◆ Problem to work on
Going from the top of the data below, give again each line through the one containing "(** The newline", both ends kept.

Collected data
(** * torchsh/symbolic/codegen.py: generator of real spherical harmonics routines

    A shallow embedding of the code generator.  Python integers are [Z],
    Python strings are [string], Python lists are [list], raised exceptions
    are the left injection of a sum.  The symbolic engine (sympy) and the
    closed-form provider [Ylm] of [torchsh/symbolic/rsh.py] are parameters
    of the generator. *)

From Stdlib Require Import ZArith List String Ascii Bool Lia.
From Stdlib Require Import DecimalString DecimalZ.
From Stdlib Require Import QArith Qreals Reals.
Import ListNotations.

Local Open Scope list_scope.
Local Open Scope string_scope.
Local Open Scope Z_scope.

(** ** Python values and builtins used by the module *)

Module Py.

(** Exception classes that the module can meet. *)
Inductive exc_class : Type :=
| ImportError
| ModuleNotFoundError
| KeyError
| ValueError
| Exception
| OtherError (name : string).

Record exc : Type := Exc { exc_cls : exc_class; exc_msg : string }.


(** A computation that returns a value or raises. *)
Definition result (A : Type) : Type := (exc + A)%type.

Definition Ok {A : Type} (a : A) : result A := inr a.
Definition Raise {A : Type} (e : exc) : result A := inl e.

Definition bind {A B : Type} (c : result A) (k : A -> result B) : result B :=
  match c with
  | inl e => inl e
  | inr a => k a
  end.

(** The newline character and a text given line by line. *)
Definition nl : string := String (ascii_of_nat 10) "".

(** [sep.join(parts)] *)
Definition join (sep : string) (parts : list string) : string :=
  String.concat sep parts.

Definition lines (l : list string) : string := join nl l.

(** [str(i)] of an integer: its decimal numeral, with a minus sign for a
    negative one. *)
Definition str (i : Z) : string := NilEmpty.string_of_int (Z.to_int i).

(** [range(start, stop)] *)
Definition range (start stop : Z) : list Z :=
  map (fun i => start + Z.of_nat i) (seq 0 (Z.to_nat (stop - start))).

(** [l[:stop]]: a negative bound counts from the end, an out of range
    bound is clipped; a slice never raises. *)
Definition slice_to {A : Type} (l : list A) (stop : Z) : list A :=
  if stop <? 0
  then firstn (Z.to_nat (Z.of_nat (List.length l) + stop)) l
  else firstn (Z.to_nat stop) l.

(** [x in s] for strings. *)
Fixpoint contains (s sub : string) : bool :=
  if String.prefix sub s then true
  else match s with
       | EmptyString => false
       | String _ r => contains r sub
       end.

(** *** [str.format] with keyword arguments

    A template is literal text with replacement fields [{name}]; a doubled
    brace stands for one brace.  Only plain field names are modelled (no
    conversion, no format specification, no attribute or index), which is
    all that the templates of the module use. *)
Inductive piece : Type :=
| Lit (text : string)
| Field (name : string).
(** * Integreat CMS: a shallow embedding of the media library, page, site,
      migration and language tree code, and the properties its specification
      states about them.

    Layout: Part I holds the definitions, one module per source file; Part II
    holds the theorems, grouped the same way. *)

From Stdlib Require Import Ascii String ZArith.
From stdpp Require Import gmap strings list fin_maps pretty.

Open Scope string_scope.
Open Scope Z_scope.

Set Warnings "-clear-no-such-hyp".

(* ===================================================================== *)
(** * Part I: definitions                                                 *)
(* ===================================================================== *)

(** ** Python values the code relies on *)

Module Py.

(** The exceptions the modelled code can raise. *)
Inductive exn : Set :=
| DoesNotExist
| MultipleObjectsReturned
| ValueError
| TypeError
| OSError
| ValidationError.

(** A call either returns a value or raises. *)
Inductive result (A : Type) : Type :=
| Ok (a : A)
| Raise (e : exn).
Arguments Ok {A} a.
Arguments Raise {A} e.

Definition bind {A B} (r : result A) (k : A → result B) : result B :=
  match r with
  | Ok a => k a
  | Raise e => Raise e
  end.

(** [str(n)] for an [int]. *)
Definition str_int (n : Z) : string := pretty n.

(** Truth value of an optional string: [None] and [""] are false. *)
Definition truthy_str (s : option string) : bool :=
  match s with
  | Some (String _ _) => true
  | _ => false
  end.

(** Truth value of an optional [int]: [None] and [0] are false. *)
Definition truthy_int (n : option Z) : bool :=
  match n with
  | Some k => negb (k =? 0)
  | None => false
  end.

(** Truth value of an optional object without [__bool__] or [__len__]. *)
Definition truthy_obj {A} (o : option A) : bool :=
  match o with
  | Some _ => true
  | None => false
  end.

(** [s.startswith(p)]. *)
Definition startswith (s p : string) : bool := String.prefix p s.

◆ Response to this task
(** * torchsh/symbolic/codegen.py: generator of real spherical harmonics routines

    A shallow embedding of the code generator.  Python integers are [Z],
    Python strings are [string], Python lists are [list], raised exceptions
    are the left injection of a sum.  The symbolic engine (sympy) and the
    closed-form provider [Ylm] of [torchsh/symbolic/rsh.py] are parameters
    of the generator. *)

From Stdlib Require Import ZArith List String Ascii Bool Lia.
From Stdlib Require Import DecimalString DecimalZ.
From Stdlib Require Import QArith Qreals Reals.
Import ListNotations.

Local Open Scope list_scope.
Local Open Scope string_scope.
Local Open Scope Z_scope.

(** ** Python values and builtins used by the module *)

Module Py.

(** Exception classes that the module can meet. *)
Inductive exc_class : Type :=
| ImportError
| ModuleNotFoundError
| KeyError
| ValueError
| Exception
| OtherError (name : string).

Record exc : Type := Exc { exc_cls : exc_class; exc_msg : string }.


(** A computation that returns a value or raises. *)
Definition result (A : Type) : Type := (exc + A)%type.

Definition Ok {A : Type} (a : A) : result A := inr a.
Definition Raise {A : Type} (e : exc) : result A := inl e.

Definition bind {A B : Type} (c : result A) (k : A -> result B) : result B :=
  match c with
  | inl e => inl e
  | inr a => k a
  end.

(** The newline character and a text given line by line. *)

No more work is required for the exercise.